Looks like I'm going to be looking at the CSS limitations rather than the legalization of flow text based on the recommendations of Richard and the fact that there was no overwhelming desire for one over the other (just slightly more desire for flowtext). Here is what bulia wrote earlier (msg continues below):
bulia byak wrote:
- Overcoming the CSS limitations. The vocabulary of CSS font-family,
font-weight, and font-style is very limited and fails to account for fancy variants such as "swoosh", "outline", etc. Even for simpler cases, a 1-to-1 correspondence between a font and a CSS description may be very hard to establish. For example, which of the "light", "ultralight", "heavy", "black", "ultra" etc. weights correspond to which font-weight values? Even if we establish such a correspondence for one font, a different font family may use the same weight terms quite differently. So, what we need is a very simple thing: an extension attribute that stores the _exact_ system name, including variant, of the font that the user selected. Of course all CSS values will still be written for compatibility as best we could, but Inkscape will give that extension attribute priority when selecting which font to use for a text object. Without this, it's unthinkable to use Inkscape for professional design where one often finds elaborate font families with dozens of variants.
There is one thing I've been getting myself confused about.
I have a couple of fonts with, for example, small caps (BernhardMod) and swoosh (Arrus) variants. In the font_factory::Families() function, the function pango_font_map_list_families() is used to retrieve the family names of fonts. These strings are then used in the "font-family" portion of the CSS style. I printed out the list of these names for my system, and found that instead of giving simply Arrus or BernhardMod, I get names that include the small caps or swoosh: BernhardMod ItSwash BT and Arrus SmCap BT.

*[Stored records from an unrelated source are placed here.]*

(** [try: r  except ValueError: (keep dflt)]. Other exceptions pass. *)
Definition except_ValueError {A : Type} (r : result A) (dflt : A) : result A :=
  match r with
  | Raise ValueError => Ok dflt
  | _ => r
  end.

(** [try: r  except KeyError: dflt]. Other exceptions pass. *)
Definition except_KeyError {A : Type} (r : result A) (dflt : A) : result A :=
  match r with
  | Raise (KeyError _) => Ok dflt
  | _ => r
  end.

(* ================================================================= *)
(** ** Insertion-ordered dictionaries with string keys *)

Module PyDict.

Definition t (V : Type) : Type := list (string * V).

Definition empty {V : Type} : t V := [].

(** [k in d], [d.get(k)] *)
Fixpoint get {V : Type} (d : t V) (k : string) : option V :=
  match d with
  | [] => None
  | (k', v) :: d' => if String.eqb k' k then Some v else get d' k
  end.

Definition mem {V : Type} (d : t V) (k : string) : bool :=
  match get d k with Some _ => true | None => false end.

(** [d[k]] *)
Definition getitem {V : Type} (d : t V) (k : string) : result V :=
  match get d k with
  | Some v => Ok v
  | None => Raise (KeyError k)
  end.

(** [d[k] = v]: an existing key keeps its place, a new one goes last. *)
Fixpoint set {V : Type} (d : t V) (k : string) (v : V) : t V :=
  match d with
  | [] => [(k, v)]
  | (k', v') :: d' =>
      if String.eqb k' k then (k', v) :: d' else (k', v') :: set d' k v
  end.

(** [list(d)], [d.keys()] *)
Definition keys {V : Type} (d : t V) : list string := map fst d.

(** [d.values()] *)
Definition values {V : Type} (d : t V) : list V := map snd d.

(** [d.items()] *)
Definition items {V : Type} (d : t V) : list (string * V) := d.

(** [OrderedDict(pairs)], [dict(pairs)] *)
Definition of_items {V : Type} (l : list (string * V)) : t V :=
  fold_left (fun d kv => set d (fst kv) (snd kv)) l empty.

End PyDict.

(** [l.index(x)]: position of the first occurrence, or [ValueError]. *)
Fixpoint index_of (l : list string) (x : string) : option Z :=
  match l with
  | [] => None
  | y :: l' =>
      if String.eqb y x then Some 0 else option_map Z.succ (index_of l' x)
  end.

Definition py_index (l : list string) (x : string) : result Z :=
  match index_of l x with
  | Some i => Ok i
  | None => Raise ValueError
  end.

(* ================================================================= *)
(** ** [sorted(iterable, key=..., reverse=...)]

    Python's sort is stable and compares keys with [<] only.  With
    [reverse=True] the list is reversed, sorted, and reversed again,
    which is how equal keys keep their original order. *)

Section PySorted.
Context {A K : Type}.
Variable key : A -> K.
Variable lt : K -> K -> bool.

Fixpoint insert_sorted (x : A) (s : list A) : list A :=
  match s with
  | [] => [x]
  | y :: s' =>
      if lt (key y) (key x) then y :: insert_sorted x s' else x :: y :: s'
  end.

Definition sort_stable (l : list A) : list A :=
  fold_right insert_sorted [] l.

Definition py_sorted (reverse : bool) (l : list A) : list A :=
  if reverse then rev (sort_stable (rev l)) else sort_stable l.

(** [before x y]: [x] may stand before [y] in ascending order;
    [after x y]: in descending order. *)
Definition before (x y : A) : Prop := lt (key y) (key x) = false.
Definition after (x y : A) : Prop := lt (key x) (key y) = false.
End PySorted.

Definition Qltb (x y : Q) : bool := negb (Qle_bool y x).

(* ================================================================= *)
(** ** Strings: [str.split(sep)], [int(str)], [re.search(r'\d+', str)] *)

Definition is_digit (c : ascii) : bool :=
  (48 <=? Z.of_N (N_of_ascii c)) && (Z.of_N (N_of_ascii c) <=? 57).

Definition digit_value (c : ascii) : Z := Z.of_N (N_of_ascii c) - 48.

Definition digit_char (n : Z) : ascii := ascii_of_N (Z.to_N (48 + n)).

(** [s.split(sep)] for a one-character separator. *)
Fixpoint split_on (sep : ascii) (s : string) : list string :=
  match s with
  | EmptyString => [EmptyString]
  | String c s' =>
      if Ascii.eqb c sep then EmptyString :: split_on sep s'
      else match split_on sep s' with
           | [] => [String c EmptyString]
           | part :: parts => String c part :: parts
           end
  end.

(** [l[i]] on a list. *)
Definition list_getitem {A : Type} (l : list A) (i : nat) : result A :=
  match nth_error l i with
  | Some x => Ok x
  | None => Raise IndexError
  end.

Fixpoint all_digits (s : string) : bool :=
  match s with
  | EmptyString => true
  | String c s' => is_digit c && all_digits s'
  end.

Fixpoint digits_value (acc : Z) (s : string) : Z :=
  match s with
  | EmptyString => acc
  | String c s' => digits_value (acc * 10 + digit_value c) s'
  end.

(** The blanks that [int] skips around a number: tab, line feed,
    vertical tab, form feed, carriage return, space, and the next-line
    and no-break-space characters (code points 133 and 160).  A
    character of a string is a code point below 256. *)
Definition is_space (c : ascii) : bool :=
  let n := Z.of_N (N_of_ascii c) in
  ((9 <=? n) && (n <=? 13)) || (n =? 32) || (n =? 133) || (n =? 160).

Fixpoint lstrip (s : string) : string :=
  match s with
  | EmptyString => EmptyString
  | String c s' => if is_space c then lstrip s' else s
  end.

Fixpoint all_spaces (s : string) : bool :=
  match s with
  | EmptyString => true
  | String c s' => is_space c && all_spaces s'
  end.

(** The digits of a number written with single underscores between
    digits, and what follows the number. *)
Fixpoint scan_digits (s : string) : string * string :=
  match s with
  | EmptyString => (EmptyString, EmptyString)
  | String c s' =>
      if is_digit c then
        let (digits, rest) := scan_digits s' in (String c digits, rest)
      else if Ascii.eqb c "_" then
        match s' with
        | String c' _ =>
            if is_digit c' then scan_digits s' else (EmptyString, s)
        | EmptyString => (EmptyString, s)
        end
      else (EmptyString, s)
  end.

(** [int(s)] on a string: blanks, an optional sign, decimal digits with
    single underscores between them, blanks; anything else is a
    [ValueError].  (The interpreter's configurable cap on the number of
    digits, [sys.set_int_max_str_digits], is not part of the model.) *)
Definition py_int (s : string) : result Z :=
  let s1 := lstrip s in
  let (negative, s2) :=
    match s1 with
    | String c r =>
        if Ascii.eqb c "+" then (false, r)
        else if Ascii.eqb c "-" then (true, r)
        else (false, s1)
    | EmptyString => (false, s1)
    end in
  match s2 with
  | String c _ =>
      if is_digit c then
        let (digits, rest) := scan_digits s2 in
        if all_spaces rest
        then Ok (if negative then - digits_value 0 digits
                 else digits_value 0 digits)
        else Raise ValueError
      else Raise ValueError
  | EmptyString => Raise ValueError
  end.

(** [re.search(r'\d+', s)]: the first maximal run of digits, if any. *)
Fixpoint take_digits (s : string) : string :=
  match s with
  | EmptyString => EmptyString
  | String c s' => if is_digit c then String c (take_digits s') else EmptyString
  end.

Fixpoint search_digits (s : string) : option string :=
  match s with
  | EmptyString => None
  | String c s' =>
      if is_digit c then Some (String c (take_digits s'))
      else search_digits s'
  end.

(* ================================================================= *)
(** ** Calendar dates: [datetime.date] *)

Record date : Type := mkdate { year : Z; month : Z; day : Z }.

Definition is_leap (y : Z) : bool :=
  (y mod 4 =? 0) && (negb (y mod 100 =? 0) || (y mod 400 =? 0)).

Definition days_in_month (y m : Z) : Z :=
  match m with
  | 1 => 31
  | 2 => if is_leap y then 29 else 28
  | 3 => 31
  | 4 => 30
  | 5 => 31
  | 6 => 30
  | 7 => 31
  | 8 => 31
  | 9 => 30
  | 10 => 31
  | 11 => 30
  | 12 => 31
  | _ => 0
  end.

(** A month and a day that exist, in any year. *)
Definition wf_date (d : date) : Prop :=
  1 <= month d <= 12 /\ 1 <= day d <= days_in_month (year d) (month d).

(** What the constructor [date(y, m, d)] accepts. *)
Definition valid_dateb (d : date) : bool :=
  (1 <=? year d) && (year d <=? 9999) &&
  (1 <=? month d) && (month d <=? 12) &&
  (1 <=? day d) && (day d <=? days_in_month (year d) (month d)).

Definition valid_date (d : date) : Prop := valid_dateb d = true.

(** The arguments of [date(y, m, d)] are converted to C [int]s first:
    one that does not fit raises [OverflowError], before any range
    check; a year, month or day out of range raises [ValueError]. *)
Definition c_int (n : Z) : bool :=
  (-2147483648 <=? n) && (n <=? 2147483647).

Definition date_of (y m d : Z) : result date :=
  if c_int y && c_int m && c_int d then
    if valid_dateb (mkdate y m d) then Ok (mkdate y m d)
    else Raise ValueError
  else Raise OverflowError.

(** [date.toordinal()]: days since 0001-01-01, that day being 1. *)
Definition days_before_year (y : Z) : Z :=
  let p := y - 1 in p * 365 + p / 4 - p / 100 + p / 400.

Definition days_before_month (y m : Z) : Z :=
  match m with
  | 1 => 0
  | 2 => 31
  | 3 => 59
  | 4 => 90
  | 5 => 120
  | 6 => 151
  | 7 => 181
  | 8 => 212
  | 9 => 243
  | 10 => 273
  | 11 => 304
  | 12 => 334
  | _ => 0
  end + (if (2 <? m) && is_leap y then 1 else 0).

Definition toordinal (d : date) : Z :=
  days_before_year (year d) + days_before_month (year d) (month d) + day d.

(** [d + timedelta(days=1)] *)
Definition next_day (d : date) : date :=
  if day d <? days_in_month (year d) (month d)
  then mkdate (year d) (month d) (day d + 1)
  else if month d <? 12 then mkdate (year d) (month d + 1) 1
  else mkdate (year d + 1) 1 1.

(** [d.strftime('%Y-%m-%d')].  The month and the day are written on
    two digits; the year is written by the C library's [%Y], in decimal
    without leading zeros (['999'] for the year 999), so on four digits
    from the year 1000 on only. *)
Definition pad2 (n : Z) : string :=
  String (digit_char (n / 10)) (String (digit_char (n mod 10)) EmptyString).

Definition pad4 (n : Z) : string :=
  String (digit_char (n / 1000))
    (String (digit_char (n / 100 mod 10))
       (String (digit_char (n / 10 mod 10))
          (String (digit_char (n mod 10)) EmptyString))).

Definition year_digits (y : Z) : string :=
  if y <? 10 then String (digit_char y) EmptyString
  else if y <? 100 then pad2 y
  else if y <? 1000 then String (digit_char (y / 100)) (pad2 (y mod 100))
  else pad4 y.

Definition strftime (d : date) : string :=
  (year_digits (year d) ++ "-" ++ pad2 (month d) ++ "-"
   ++ pad2 (day d))%string.

(** Modelled from the spec: [c19utils.daterange], a helper of the
    repository that is not among its sources.  The specification has
    the time series iterate "every calendar day from [first_date] to
    [last_date] inclusive"; the days are produced in order, each the day
    after the one before. *)
Fixpoint days_from (d : date) (n : nat) : list date :=
  match n with
  | O => []
  | S n' => d :: days_from (next_day d) n'
  end.

Definition daterange (first_date last_date : date) : list date :=
  days_from first_date
    (Z.to_nat (toordinal last_date - toordinal first_date + 1)).

(* ================================================================= *)
(** ** MetricExtractor: [extract_scores] *)

(** A score as the audit report carries it: a number, or [None]. *)
Definition sample : Type := option Q.

(** One audit report (the JSON object of one file), reduced to the
    keys the program reads; [categories[name]['score']] is a sample. *)
Record report : Type := {
  finalUrl : string;
  fetchTime : string;
  categories : PyDict.t (PyDict.t sample)
}.

(** [data[str_date]['categories'][category]['score']] *)
Definition category_score (data : PyDict.t report) (str_date category : string)
    : result sample :=
  r <- PyDict.getitem data str_date ;;
  c <- PyDict.getitem (categories r) category ;;
  PyDict.getitem c "score".

(** The score a report carries for a category, [None] when it has no
    such score entry; and the score recorded for a day: that of the
    report dated that day, [None] when there is no such report. *)
Definition report_score (r : report) (category : string) : sample :=
  match PyDict.get (categories r) category with
  | Some c =>
      match PyDict.get c "score" with
      | Some score => score
      | None => None
      end
  | None => None
  end.

Definition day_score (data : PyDict.t report) (str_date category : string)
    : sample :=
  match PyDict.get data str_date with
  | Some r => report_score r category
  | None => None
  end.

(** [output]: the two series, date string -> sample. *)
Record time_series : Type := {
  ts_accessibility : PyDict.t sample;
  ts_speed : PyDict.t sample
}.

(** [date(int(parts[0]), int(parts[1]), int(parts[2]))] on
    [parts = s.split('-')] *)
Definition first_date_of (s : string) : result date :=
  let first_date_parts := split_on "-" s in
  y <- (p <- list_getitem first_date_parts 0 ;; py_int p) ;;
  m <- (p <- list_getitem first_date_parts 1 ;; py_int p) ;;
  d <- (p <- list_getitem first_date_parts 2 ;; py_int p) ;;
  date_of y m d.

(** The body of the loop over the days. *)
Definition record_day (data : PyDict.t report) (output : result time_series)
    (single_date : date) : result time_series :=
  out <- output ;;
  let str_date := strftime single_date in
  a <- except_KeyError (category_score data str_date "accessibility") None ;;
  s <- except_KeyError (category_score data str_date "performance") None ;;
  Ok {| ts_accessibility := PyDict.set (ts_accessibility out) str_date a;
        ts_speed := PyDict.set (ts_speed out) str_date s |}.

(** [today] is the value of [date.today()]. *)
Definition extract_scores (today : date) (data : PyDict.t report)
    (dates : list string) : result time_series :=
  let dates := py_sorted (fun s : string => s) String.ltb false dates in
  first <- list_getitem dates 0 ;;
  first_date <- first_date_of first ;;
  let last_date := today in
  fold_left (record_day data) (daterange first_date last_date)
    (Ok {| ts_accessibility := PyDict.empty; ts_speed := PyDict.empty |}).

If the fact that a font is small caps is part of its family name, it is clear that there is no need to include small caps in the CSS style (which would be supported if we wanted to add it there). The same goes for those variants that are not supported by CSS (outline, swoosh, etc). As it happens, the same argument can be used for various weights of fonts - whether a font is medium, light, narrow, wide - it seems to be included in the family name (ex Lithograph and LithographLight)!
If this is true, and I'm not missing something (which is certainly possible), why the need for the Inkscape: attribute?
Of course, all this changes if we update our UI to show actual font families (like just Arrus and BernhardMod), and all available styles of that family in another column.